= Christine Daure-Serfaty =

French human rights activist and writer

Christine Daure-Serfaty (1926 – 28 May 2014) was a French human rights activist and writer who was involved in the opposition to King Hassan II of Morocco, during the "Years of Lead". She was the wife of Abraham Serfaty, a Moroccan dissident. In 1974 Abraham Serfaty was sentenced to life imprisonment. It was in September 1999 that the new Moroccan king, Mohammed VI, permitted Abraham Serfaty's return to Morocco.

==Biography==
Christine Daure arrived in Morocco in 1962. In 1972, in Casablanca, she hid two political dissidents wanted by the Moroccan police: Abraham Serfaty who ended up sentenced to life in prison in 1974, and Abdellatif Zeroual, who died under torture after his arrest. During these years, she fought to save Abraham Serfaty from the same fate. She finally obtained the right to marry him in jail in 1986 and settled in Rabat.

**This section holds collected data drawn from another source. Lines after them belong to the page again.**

#[global] Instance Message_eq_dec : EqDecision Message.
Proof. solve_decision. Defined.
#[global] Instance Message_countable : Countable Message.
Proof.
  refine (inj_countable' (fun m => (From m, To m, Content m)) (fun '(f, t, c) => mkMessage f t c) _). by intros [].
Defined.

Definition message_value : Message -> value := box "*messaging.Message".
Definition assert_message : value -> option Message := unbox "*messaging.Message".

Definition message_json (m : Message) : json :=
  JObj [("From"%string, JStr (From m)); ("To"%string, JStr (To m)); ("Content"%string, JStr (Content m))].
Definition message_fields : fields Message :=
  [("From"%string, fun j m => s ← read_string j (From m); Ok (mkMessage s (To m) (Content m)));
   ("To"%string, fun j m => s ← read_string j (To m); Ok (mkMessage (From m) s (Content m)));
   ("Content"%string, fun j m => s ← read_string j (Content m); Ok (mkMessage (From m) (To m) s))].
Definition zero_message : Message := mkMessage "" "" "".

Definition MessageCodec_Encode : marshaller -> value -> res bytes := json_Encode assert_message message_json.
Definition MessageCodec_Decode (data : bytes) : res value :=
  match Unmarshal (fun j => read_struct message_fields j zero_message) data with
  | Ok m => Ok (message_value m)
  | Err e => Err e
  end.
Definition MessageCodec (other : marshaller) : Codec := mkCodec (MessageCodec_Encode other) MessageCodec_Decode.

(** A slice of messages is nil or has elements. *)
Definition messages_value : option (list Message) -> value := box "[]messaging.Message".
Definition assert_messages : value -> option (option (list Message)) := unbox "[]messaging.Message".

Definition messages_json (ml : option (list Message)) : json :=
  match ml with None => JNull | Some l => JArr (map message_json l) end.

Definition MessageListCodec_Encode : marshaller -> value -> res bytes := json_Encode assert_messages messages_json.
Definition MessageListCodec_Decode (data : bytes) : res value :=
  match Unmarshal (read_slice (read_struct message_fields) zero_message) data with
  | Ok m => Ok (messages_value m)
  | Err e => Err e
  end.
Definition MessageListCodec (other : marshaller) : Codec := mkCodec (MessageListCodec_Encode other) MessageListCodec_Decode.

(** ** The blocker: [blocker/blocker.go] *)

Module Blocker.
Definition group : string := "blocker".
Definition Table : string := tableName group.
Definition Stream : string := "block_user".

Record BlockEvent : Type := mkBlockEvent { Unblock : bool }.
Record BlockValue : Type := mkBlockValue { Blocked : bool }.

#[global] Instance BlockEvent_eq_dec : EqDecision BlockEvent.
Proof. solve_decision. Defined.
#[global] Instance BlockEvent_countable : Countable BlockEvent.
Proof. refine (inj_countable' Unblock mkBlockEvent _). by intros []. Defined.
#[global] Instance BlockValue_eq_dec : EqDecision BlockValue.
Proof. solve_decision. Defined.
#[global] Instance BlockValue_countable : Countable BlockValue.
Proof. refine (inj_countable' Blocked mkBlockValue _). by intros []. Defined.

Definition event_value : BlockEvent -> value := box "*blocker.BlockEvent".
Definition assert_event : value -> option BlockEvent := unbox "*blocker.BlockEvent".
Definition event_json (e : BlockEvent) : json := JObj [("Unblock"%string, JBool (Unblock e))].
Definition event_fields : fields BlockEvent := [("Unblock"%string, fun j e => b ← read_bool j (Unblock e); Ok (mkBlockEvent b))].

Definition BlockEventCodec_Encode : marshaller -> value -> res bytes := json_Encode assert_event event_json.
Definition BlockEventCodec_Decode (data : bytes) : res value :=
  match Unmarshal (fun j => read_struct event_fields j (mkBlockEvent false)) data with
  | Ok m => Ok (event_value m)
  | Err e => Err e
  end.
Definition BlockEventCodec (other : marshaller) : Codec := mkCodec (BlockEventCodec_Encode other) BlockEventCodec_Decode.

Definition block_value : BlockValue -> value := box "*blocker.BlockValue".
Definition assert_block : value -> option BlockValue := unbox "*blocker.BlockValue".
Definition block_json (b : BlockValue) : json := JObj [("Blocked"%string, JBool (Blocked b))].
Definition block_fields : fields BlockValue := [("Blocked"%string, fun j v => b ← read_bool j (Blocked v); Ok (mkBlockValue b))].

Definition BlockValueCodec_Encode : marshaller -> value -> res bytes := json_Encode assert_block block_json.
Definition BlockValueCodec_Decode (data : bytes) : res value :=
  match Unmarshal (fun j => read_struct block_fields j (mkBlockValue false)) data with
  | Ok m => Ok (block_value m)
  | Err e => Err e
  end.
Definition BlockValueCodec (other : marshaller) : Codec := mkCodec (BlockValueCodec_Encode other) BlockValueCodec_Decode.

(** The callback. *)
Definition block {S I CB} `{Storage S I} `{!Iterator I} (env : cb_env) (msg : value) (c : cbContext S CB) : list ctx_action :=
  cb_read env (ctx_Value (ce_cancelled env) c) (fun v =>
    match (if is_nil v then Some (mkBlockValue false) else assert_block v) with
    | None => cb_panic ErrTypeAssertion
    | Some s =>
        match assert_event msg with
        | None => cb_panic ErrTypeAssertion
        | Some e =>
            let s := if Unblock e then mkBlockValue false else mkBlockValue true in
            [cb_SetValue env 0 c (block_value s)]
        end
    end).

She was the first person to denounce the existence of the secret prison Tazmamart, which was denied for years by the Moroccan authorities. The following year, the book "Notre ami le roi" ("Our friend the King") by Gilles Perrault, a book she helped to write though her name didn't appear, mentioned the prison at a political level, changing the image of Hassan II's regime in the western world and contributing to its evolution in the following years.

Her husband Abraham Serfaty was released from jail in 1991, after seventeen years of imprisonment, torture and isolation, and was immediately expelled (to France). Christine Daure-Serfaty was also expelled, without any explanation, after being arrested and detained at a police station for one night.

After eight years of exile and two months after Hassan II's death, in September 1999, the couple was authorized by King Mohamed VI of Morocco to return to Morocco.

She was previously married to the French politician Pierre Aguiton, with whom she had a son Christophe Aguiton, a left-wing trade-unionist born in 1953, and a daughter, Lise Aguiton-Moro.

Christine Daure-Serfaty died on 28 May 2014 in a hospital in Paris.